Después de la edición del año pasado en la que De Wever se vio obligado a “hablar solo” en el Nekkerhal debido a la corona, a los miembros de N-VA se les permitió regresar a Mechelen el sábado por la noche para la fiesta anual de verano del partido.
El discurso del presidente se centró en los muchos desafíos que enfrenta nuestro país. “Estos son tiempos turbulentos”, dijo De Wever. “La incertidumbre geopolítica y económica es grande”.

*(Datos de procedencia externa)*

(* ===== verification/Perf.v ===== *)
(** * Performance counters ([app/libs/ring2/postoffice/perf/perf.c],
    [metrics/metrics.c])

    Counters, timers and histograms live in slots of a memory that all processes
    share; each process caches the slot numbers of names in hash tables of its
    own.  [perf_shm_t] lists the slots in use (their number is the shared count),
    [perf_ctx] is the state of one process.  A name is a C string: its bytes,
    none of them 0.  [None] is undefined behaviour: a lock used after its
    destruction, or a slot index outside the slots in use.  Calls are whole here,
    as the locks make them; [PerfShared] interleaves their parts.  Reports are
    lists of lines. *)

From Stdlib Require Import ZArith Lia.
From stdpp Require Import base list numbers sorting sets.
From S2P Require Import Prelude Cstring Prime Sort Hashtable HashtableGrowth.

Local Open Scope Z_scope.

Definition MAX_METRIC_NAME : nat := 64.
Definition MAX_COUNTERS : Z := 2048.
Definition MAX_TIMERS : Z := 512.
Definition MAX_HISTOGRAMS : Z := 128.
Definition MAX_HIST_BINS : nat := 32.

Record shm_counter_t : Type := mk_counter { c_name : list Z; c_value : Z }.
Record shm_timer_t : Type := mk_timer { t_name : list Z; t_start : Z * Z; t_total_ns : Z }.
Record shm_histogram_t : Type := mk_histogram { h_name : list Z; h_nbins : nat; h_bins : list Z; h_counts : list Z }.
Record perf_shm_t : Type := mk_shm {
  counters : list shm_counter_t;
  timers : list shm_timer_t;
  histograms : list shm_histogram_t
}.
Definition empty_shm : perf_shm_t := mk_shm [] [] [].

Según el presidente de N-VA, la gente luego mira a “administradores fuertes y negociadores experimentados”, y cree que su partido los tiene en la casa. Luego elogió la excelencia flamenca N-VA. De Wever se refirió, entre otras cosas, a las reformas en educación, como los nuevos objetivos de rendimiento que implementó Ben Weyts, ya la política climática de Zuhal Demir, que es “concreta pero también factible y asequible”.
Al gobierno federal le está yendo mucho menos bien, según De Wever. Vivaldi, la coalición federal con Open Vld, CD&V, Vooruit, Groen, PS, MR y Ecolo, persigue una política “que es diametralmente opuesta a los intereses de la Flandes productiva”, dice el líder de N-VA. Señaló, entre otras cosas, la alta carga fiscal sobre el trabajo y la falta de reformas importantes en el mercado laboral. La presión fiscal, el déficit presupuestario, el elevado gasto público y la pérdida de poder adquisitivo son “insostenibles e inaceptables”, según el presidente de N-VA.
Según De Wever, el autogobierno para Flandes es la única solución, pero para ello el N-VA debe seguir siendo el mayor partido flamenco en 2024, “aunque haya lucha”.